The reviewing court must accept the plaintiff’s factual allegations as true and
construe them in the plaintiff’s favor, but is not required to accept the legal conclusions
the plaintiff draws from the facts alleged. Iqbal, 556 U.S. at 678; see also Retro
Television Network, Inc. v. Luken Comm’cns, LLC, 696 F.3d 766, 768-69 (8th Cir. 2012).
The Court must ‘“draw on its judicial experience and common sense,’” and consider the
plausibility of the plaintiff’s claim as a whole, not the plausibility of each individual
allegation. See Zoltek Corp. v. Structural Polymer Grp., 592 F.3d 893, 896 n.4 (8th Cir.
2010) (citation omitted)).
When ruling on a motion to dismiss under Rule 12(b)(6), the Court generally may
not consider materials outside the pleadings. Noble Sys. Corp. v. Alorica Cent., LLC, 543
F.3d 978, 982 (8th Cir. 2008). It may, however, consider public records or materials that
are necessarily embraced by the pleadings. Id; Stahl v. U.S. Dep’t of Agric., 327 F.3d 697,
700 (8th Cir. 2003). The Court concludes that it may consider the publically-available
FDA Memoranda submitted by the parties.
The FDA Memorandum by Defendants, however, does not necessarily render
implausible the basis for Plaintiff’s claim. The memorandum speaks only to why some
additional volume is necessary beyond the volume needed for two drops. It remains
plausible that some volume beyond the volume needed for two drops, but less than 14
drops, may assist patients in administering the correct amount of the drug and maintain
6
product stability. The FDA memorandum, therefore, in and of itself, does not render
Plaintiff’s claim implausible.
To state a claim under the MMPA, Plaintiff must show that (1) she purchased the
merchandise in question; (2) she purchased the merchandise for personal, family, or
household use; (3) she suffered an ascertainable loss; and (4) the ascertainable loss was the
result of an unfair practice. Mo. Rev. Stat. § 407.025(1); Polk v. KV Pharm. Co., No.

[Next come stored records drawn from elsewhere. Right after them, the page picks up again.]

(* ===== verification/Configuration.v ===== *)
(** * The configuration file

    Models the configuration parser of [server_manager.cpp], in the build with
    the HTTP server and the settings database: from the tree of [Yaml] to a
    [ServerManagerConfig], or the message of the exception thrown.  Warnings
    about deprecated keys are left out. *)

From stdpp Require Import pretty.
From S2P Require Import Prelude Yaml ServerManager.
From Stdlib Require String OrderedTypeEx.
Open Scope Z_scope.

Section configuration.
Context `{Transports}.

(** <include/luxon/server/server_manager.hpp:76-80 HttpServerConfig> *)
Record HttpServerConfig := mkHttpConfig {
  http_enabled : bool;
  http_address : string;
  http_port : Z;
}.

(** <include/luxon/server/server_manager.hpp:87-115 ServerManagerConfig> *)
Record ServerManagerConfig := mkManagerConfig {
  servers : list ServerConfig;
  enable_ipv6 : bool;
  no_banner : bool;
  cfg_max_connections : Z;
  cfg_max_game_peers : Z;
  tick_time_budget : Z;
  settings_database_path : string;
  http : option HttpServerConfig;
}.
End configuration.

#[export] Instance eta_ServerConfig `{Transports} : Eta ServerConfig := λ c,
  mkServerConfig (config_type c) (config_port c) (config_allow_unsolicited c)
    (config_subprocess c) (is_routing_only c) (stun_server_host c) (stun_server_port c)
    (external_address c) (proxies c).
#[export] Instance eta_HttpServerConfig : Eta HttpServerConfig := λ c,
  mkHttpConfig (http_enabled c) (http_address c) (http_port c).
#[export] Instance eta_ServerManagerConfig `{Transports} : Eta ServerManagerConfig := λ c,
  mkManagerConfig (servers c) (enable_ipv6 c) (no_banner c) (cfg_max_connections c)
    (cfg_max_game_peers c) (tick_time_budget c) (settings_database_path c) (http c).

(** The default member initializers. *)
Definition default_server `{Transports} : ServerConfig :=
  mkServerConfig NoServer 0 false false false EmptyString 19302 EmptyString [].
Definition default_http : HttpServerConfig := mkHttpConfig false "0.0.0.0" 5088.
Definition default_config `{Transports} : ServerManagerConfig :=
  mkManagerConfig [] true false 0 0 2000 EmptyString None.

(** ** Reading *)

(** A value, or the message of the [std::runtime_error] thrown. *)
Abbreviation parsed := (fallible string).

(** <src/server_manager.cpp:144-147 ThrowConfigError> *)
Definition ThrowConfigError {A} (path message : string) : parsed A :=
  inr ("Config error at " +:+ path +:+ ": " +:+ message).

(** <src/server_manager.cpp:149-152 ExpectMap> *)
Definition ExpectMap (node : Node) (path : string) : parsed unit :=
  if IsMap node then inl tt else ThrowConfigError path "expected a map".

(** <src/server_manager.cpp:154-157 ExpectSequence> *)
Definition ExpectSequence (node : Node) (path : string) : parsed unit :=
  if IsSequence node then inl tt else ThrowConfigError path "expected a sequence".

(** <src/server_manager.cpp:159-167 ValidateAllowedKeys> *)
Definition ValidateAllowedKeys (map : Node) (path : string) (allowed : list string) :
    parsed unit :=
  _ ← ExpectMap map path;
  match find_first (λ e, negb (bool_decide (e.1 ∈ allowed))) (entries_of map) with
  | Some (key, _) => ThrowConfigError path ("unknown key '" +:+ key +:+ "'")
  | None => inl tt
  end.

Section parser.
Context `{Transports}.

(** What the memory of an uninitialized variable of a width held when the
    value at a path was read into it. *)
Variable memory : Z → string → Z.

(** <src/server_manager.cpp:169-175 ReadNodeScalar>
    [As] never throws for the types that are read. *)
Definition ReadUnsigned (w : Z) (node : Node) (path : string) : Z :=
  AsUnsigned w (memory w path) node.

(** <src/server_manager.cpp:177-183 ReadOptionalScalar> *)
Definition ReadOptionalScalar {T} (read : Node → string → T) (map : Node)
    (key path : string) : option T :=
  let child := child map key in
  if IsNone child then None else Some (read child (path +:+ "." +:+ key)).

(** <src/server_manager.cpp:185-190 ReadRequiredScalar> *)
Definition ReadRequiredScalar {T} (read : Node → string → T) (map : Node)
    (key path : string) : parsed T :=
  match ReadOptionalScalar read map key path with
  | Some value => inl value
  | None => ThrowConfigError path ("missing required key '" +:+ key +:+ "'")
  end.

(** [As<std::string>] and [As<bool>] leave nothing to chance. *)
Definition ReadString (node : Node) (path : string) : string := AsString node.
Definition ReadBool (node : Node) (path : string) : bool := AsBool node.

(** <src/server_manager.cpp:80-89 StringToServerType> *)
Definition StringToServerType (str : string) : parsed ServerType :=
  if bool_decide (str = "NameServer") then inl NameServer
  else if bool_decide (str = "MasterServer") then inl MasterServer
  else if bool_decide (str = "GameServer") then inl GameServer
  else inr ("Unknown ServerType: " +:+ str).

(** <src/server_manager.cpp:91-100 StringToEndpointProtocol> *)
Definition StringToEndpointProtocol (str : string) : parsed ServerProtocol :=
  if bool_decide (str = "UDP") then inl UDP
  else if bool_decide (str = "TCP") then inl TCP
  else if bool_decide (str = "WebSocket") then inl WebSocket
  else inr ("Unknown protocol: " +:+ str).

(** [catch (const std::exception& e) { ThrowConfigError(path, e.what()); }] *)
Definition rethrow {A} (path : string) (r : parsed A) : parsed A :=
  match r with inl x => inl x | inr e => ThrowConfigError path e end.

(** <src/server_manager.cpp:201-211 ReadOptionalProtocol> *)
Definition ReadOptionalProtocol (map : Node) (key path : string)
    (fallback : ServerProtocol) : parsed ServerProtocol :=
  match ReadOptionalScalar ReadString map key path with
  | None => inl fallback
  | Some value => rethrow (path +:+ "." +:+ key) (StringToEndpointProtocol value)
  end.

4:09cv00588 SNLJ, 2011WL 6257466, at *4 (E.D. Mo. Dec. 15, 2011). It is undisputed
that Plaintiff purchased Restasis for personal, family, or household use. The Court must
therefore determine whether or not Plaintiff suffered an ascertainable loss.
An ascertainable loss of money or property is an essential element of a cause of
action brought under the MMPA. Grawitch v. Charter Commc’ns, Inc., No.
4:12CV01990 AGF, 2013 WL 253534, at *3 (E.D. Mo. Jan. 23, 2013). Missouri courts
apply the “benefit of the bargain” rule when determining if a plaintiff has suffered an
ascertainable loss under the MMPA. Polk, 2011 WL 6257466, at *5 (citing Sunset Pools
of St. Louis, Inc. v. Schaefer, 869 S.W.2d 883, 886 (Mo. Ct. App. 1994)). The “benefit of
the bargain” rule awards a prevailing party the difference between the value of the product
as represented and the actual value of the product as received. Id.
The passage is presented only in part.